Stored items
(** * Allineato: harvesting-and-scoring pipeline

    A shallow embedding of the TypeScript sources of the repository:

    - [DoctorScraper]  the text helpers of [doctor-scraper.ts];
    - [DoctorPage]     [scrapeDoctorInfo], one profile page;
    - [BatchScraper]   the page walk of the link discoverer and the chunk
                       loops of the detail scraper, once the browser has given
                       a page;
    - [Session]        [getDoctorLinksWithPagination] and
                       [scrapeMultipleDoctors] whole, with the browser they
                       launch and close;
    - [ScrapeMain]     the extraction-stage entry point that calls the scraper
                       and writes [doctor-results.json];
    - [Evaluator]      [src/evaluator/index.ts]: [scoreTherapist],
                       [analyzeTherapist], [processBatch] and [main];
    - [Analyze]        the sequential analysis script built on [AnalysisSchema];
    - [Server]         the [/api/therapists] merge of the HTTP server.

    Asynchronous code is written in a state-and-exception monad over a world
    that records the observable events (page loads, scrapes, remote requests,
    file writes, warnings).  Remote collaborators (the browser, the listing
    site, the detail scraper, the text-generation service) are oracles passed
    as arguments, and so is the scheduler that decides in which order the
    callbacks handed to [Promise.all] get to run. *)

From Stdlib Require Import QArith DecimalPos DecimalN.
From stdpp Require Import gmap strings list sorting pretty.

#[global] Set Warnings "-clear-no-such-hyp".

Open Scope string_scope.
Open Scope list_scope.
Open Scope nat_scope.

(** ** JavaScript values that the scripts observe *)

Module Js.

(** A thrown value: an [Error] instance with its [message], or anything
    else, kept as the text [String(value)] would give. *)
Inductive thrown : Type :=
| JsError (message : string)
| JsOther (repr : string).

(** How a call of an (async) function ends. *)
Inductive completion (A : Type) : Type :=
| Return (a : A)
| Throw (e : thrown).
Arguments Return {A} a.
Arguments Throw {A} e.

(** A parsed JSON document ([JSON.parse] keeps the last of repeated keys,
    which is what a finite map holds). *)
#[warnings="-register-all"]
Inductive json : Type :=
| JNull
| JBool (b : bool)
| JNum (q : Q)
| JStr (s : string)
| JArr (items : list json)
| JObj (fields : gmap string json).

TASK DESCRIPTION
The records above are to be repeated in full, word for word.

EXERCISE RESULT
(** * Allineato: harvesting-and-scoring pipeline

    A shallow embedding of the TypeScript sources of the repository:

    - [DoctorScraper]  the text helpers of [doctor-scraper.ts];
    - [DoctorPage]     [scrapeDoctorInfo], one profile page;
    - [BatchScraper]   the page walk of the link discoverer and the chunk
                       loops of the detail scraper, once the browser has given
                       a page;
    - [Session]        [getDoctorLinksWithPagination] and
                       [scrapeMultipleDoctors] whole, with the browser they
                       launch and close;
    - [ScrapeMain]     the extraction-stage entry point that calls the scraper
                       and writes [doctor-results.json];
    - [Evaluator]      [src/evaluator/index.ts]: [scoreTherapist],
                       [analyzeTherapist], [processBatch] and [main];
    - [Analyze]        the sequential analysis script built on [AnalysisSchema];
    - [Server]         the [/api/therapists] merge of the HTTP server.

    Asynchronous code is written in a state-and-exception monad over a world
    that records the observable events (page loads, scrapes, remote requests,
    file writes, warnings).  Remote collaborators (the browser, the listing
    site, the detail scraper, the text-generation service) are oracles passed
    as arguments, and so is the scheduler that decides in which order the
    callbacks handed to [Promise.all] get to run. *)

From Stdlib Require Import QArith DecimalPos DecimalN.
From stdpp Require Import gmap strings list sorting pretty.

#[global] Set Warnings "-clear-no-such-hyp".

Open Scope string_scope.
Open Scope list_scope.
Open Scope nat_scope.

(** ** JavaScript values that the scripts observe *)

Module Js.

(** A thrown value: an [Error] instance with its [message], or anything
    else, kept as the text [String(value)] would give. *)
Inductive thrown : Type :=
| JsError (message : string)
| JsOther (repr : string).

(** How a call of an (async) function ends. *)
Inductive completion (A : Type) : Type :=
| Return (a : A)
| Throw (e : thrown).
Arguments Return {A} a.
Arguments Throw {A} e.

(** A parsed JSON document ([JSON.parse] keeps the last of repeated keys,
    which is what a finite map holds). *)
#[warnings="-register-all"]
Inductive json : Type :=
| JNull
| JBool (b : bool)
| JNum (q : Q)
| JStr (s : string)
| JArr (items : list json)
| JObj (fields : gmap string json).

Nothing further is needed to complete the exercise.